▶ Work instructions: Could you find every line in the entries below that holds the word "body" and copy it?

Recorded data

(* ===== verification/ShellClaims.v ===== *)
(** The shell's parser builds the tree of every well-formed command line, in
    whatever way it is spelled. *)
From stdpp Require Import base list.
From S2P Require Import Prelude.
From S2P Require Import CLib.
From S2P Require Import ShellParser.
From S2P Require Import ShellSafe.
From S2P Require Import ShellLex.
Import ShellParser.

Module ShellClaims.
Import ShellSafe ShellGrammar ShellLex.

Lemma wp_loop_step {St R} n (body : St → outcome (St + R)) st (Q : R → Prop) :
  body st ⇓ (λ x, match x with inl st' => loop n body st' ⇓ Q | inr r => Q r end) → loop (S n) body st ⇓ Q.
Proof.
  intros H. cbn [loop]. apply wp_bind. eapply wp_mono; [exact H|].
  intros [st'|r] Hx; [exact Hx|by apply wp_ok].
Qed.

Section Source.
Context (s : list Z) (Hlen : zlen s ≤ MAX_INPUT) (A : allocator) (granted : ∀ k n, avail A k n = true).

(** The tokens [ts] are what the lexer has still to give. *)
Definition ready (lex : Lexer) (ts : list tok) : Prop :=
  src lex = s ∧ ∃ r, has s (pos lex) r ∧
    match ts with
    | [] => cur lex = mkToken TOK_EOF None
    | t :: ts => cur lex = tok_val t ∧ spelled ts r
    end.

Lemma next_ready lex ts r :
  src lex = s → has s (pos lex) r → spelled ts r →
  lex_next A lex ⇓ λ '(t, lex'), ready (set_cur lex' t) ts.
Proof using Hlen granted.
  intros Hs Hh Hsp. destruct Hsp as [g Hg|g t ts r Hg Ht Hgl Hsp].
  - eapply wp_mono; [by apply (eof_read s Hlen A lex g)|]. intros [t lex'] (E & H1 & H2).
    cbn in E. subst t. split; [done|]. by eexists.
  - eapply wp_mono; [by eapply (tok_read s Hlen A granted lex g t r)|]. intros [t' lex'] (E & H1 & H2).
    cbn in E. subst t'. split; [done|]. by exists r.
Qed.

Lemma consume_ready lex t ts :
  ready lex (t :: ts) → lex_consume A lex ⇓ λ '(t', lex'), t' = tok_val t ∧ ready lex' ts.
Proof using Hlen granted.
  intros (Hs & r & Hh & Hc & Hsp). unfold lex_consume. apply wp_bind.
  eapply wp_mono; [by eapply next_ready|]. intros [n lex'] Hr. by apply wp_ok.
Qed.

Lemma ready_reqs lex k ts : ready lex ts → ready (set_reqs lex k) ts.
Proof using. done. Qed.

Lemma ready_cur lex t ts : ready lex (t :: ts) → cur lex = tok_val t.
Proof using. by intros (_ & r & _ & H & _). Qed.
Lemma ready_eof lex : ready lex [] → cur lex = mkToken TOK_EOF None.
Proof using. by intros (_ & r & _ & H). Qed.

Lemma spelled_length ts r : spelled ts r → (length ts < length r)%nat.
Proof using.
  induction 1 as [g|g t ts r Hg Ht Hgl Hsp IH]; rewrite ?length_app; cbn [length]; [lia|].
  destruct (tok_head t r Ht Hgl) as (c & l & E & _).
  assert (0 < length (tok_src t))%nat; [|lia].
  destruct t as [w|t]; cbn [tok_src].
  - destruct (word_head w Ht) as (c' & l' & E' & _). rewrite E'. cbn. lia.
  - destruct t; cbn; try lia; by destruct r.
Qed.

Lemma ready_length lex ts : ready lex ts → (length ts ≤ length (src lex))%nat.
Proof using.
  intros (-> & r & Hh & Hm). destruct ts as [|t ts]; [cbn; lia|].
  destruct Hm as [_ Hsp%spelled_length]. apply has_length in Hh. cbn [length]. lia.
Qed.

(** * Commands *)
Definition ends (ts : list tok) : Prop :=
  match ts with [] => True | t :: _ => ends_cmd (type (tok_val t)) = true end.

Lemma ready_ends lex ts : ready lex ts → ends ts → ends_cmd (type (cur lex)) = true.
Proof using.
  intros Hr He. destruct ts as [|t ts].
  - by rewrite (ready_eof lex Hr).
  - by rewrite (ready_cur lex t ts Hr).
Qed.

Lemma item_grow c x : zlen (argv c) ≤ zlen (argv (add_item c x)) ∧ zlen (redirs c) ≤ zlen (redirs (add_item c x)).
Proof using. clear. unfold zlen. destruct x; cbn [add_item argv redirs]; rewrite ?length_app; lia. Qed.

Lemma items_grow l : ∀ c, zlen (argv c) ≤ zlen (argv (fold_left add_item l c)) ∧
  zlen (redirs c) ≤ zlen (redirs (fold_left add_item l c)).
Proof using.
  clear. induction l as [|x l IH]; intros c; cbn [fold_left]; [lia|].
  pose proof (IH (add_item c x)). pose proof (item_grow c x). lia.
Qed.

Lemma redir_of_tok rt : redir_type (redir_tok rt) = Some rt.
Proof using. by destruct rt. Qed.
==
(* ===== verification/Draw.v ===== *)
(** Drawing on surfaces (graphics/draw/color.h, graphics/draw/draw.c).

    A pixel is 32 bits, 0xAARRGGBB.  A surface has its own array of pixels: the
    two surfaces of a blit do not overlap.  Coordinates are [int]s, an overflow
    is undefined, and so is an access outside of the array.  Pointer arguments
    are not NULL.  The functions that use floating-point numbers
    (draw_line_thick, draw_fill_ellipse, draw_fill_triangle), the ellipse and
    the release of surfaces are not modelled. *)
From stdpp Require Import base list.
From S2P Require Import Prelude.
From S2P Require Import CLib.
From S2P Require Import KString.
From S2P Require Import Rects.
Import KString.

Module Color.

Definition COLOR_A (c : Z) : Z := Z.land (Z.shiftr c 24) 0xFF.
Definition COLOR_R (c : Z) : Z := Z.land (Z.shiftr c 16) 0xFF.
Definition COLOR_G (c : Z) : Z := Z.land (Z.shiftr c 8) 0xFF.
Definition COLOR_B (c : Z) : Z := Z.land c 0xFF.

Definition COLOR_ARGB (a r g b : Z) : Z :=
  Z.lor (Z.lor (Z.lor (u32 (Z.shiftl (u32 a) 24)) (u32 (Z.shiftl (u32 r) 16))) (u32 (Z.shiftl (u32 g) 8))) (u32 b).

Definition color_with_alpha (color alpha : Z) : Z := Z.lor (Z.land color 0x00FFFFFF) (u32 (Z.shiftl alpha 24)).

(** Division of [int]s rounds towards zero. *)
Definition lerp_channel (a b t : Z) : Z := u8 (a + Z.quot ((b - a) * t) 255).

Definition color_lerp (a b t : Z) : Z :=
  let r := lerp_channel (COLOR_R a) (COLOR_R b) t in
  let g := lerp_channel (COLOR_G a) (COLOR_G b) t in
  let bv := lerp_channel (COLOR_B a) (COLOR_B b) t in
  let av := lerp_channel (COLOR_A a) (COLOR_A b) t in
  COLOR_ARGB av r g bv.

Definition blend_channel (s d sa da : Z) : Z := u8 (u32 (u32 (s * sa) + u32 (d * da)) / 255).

▶ Result of the exercise:
Lemma wp_loop_step {St R} n (body : St → outcome (St + R)) st (Q : R → Prop) :
  body st ⇓ (λ x, match x with inl st' => loop n body st' ⇓ Q | inr r => Q r end) → loop (S n) body st ⇓ Q.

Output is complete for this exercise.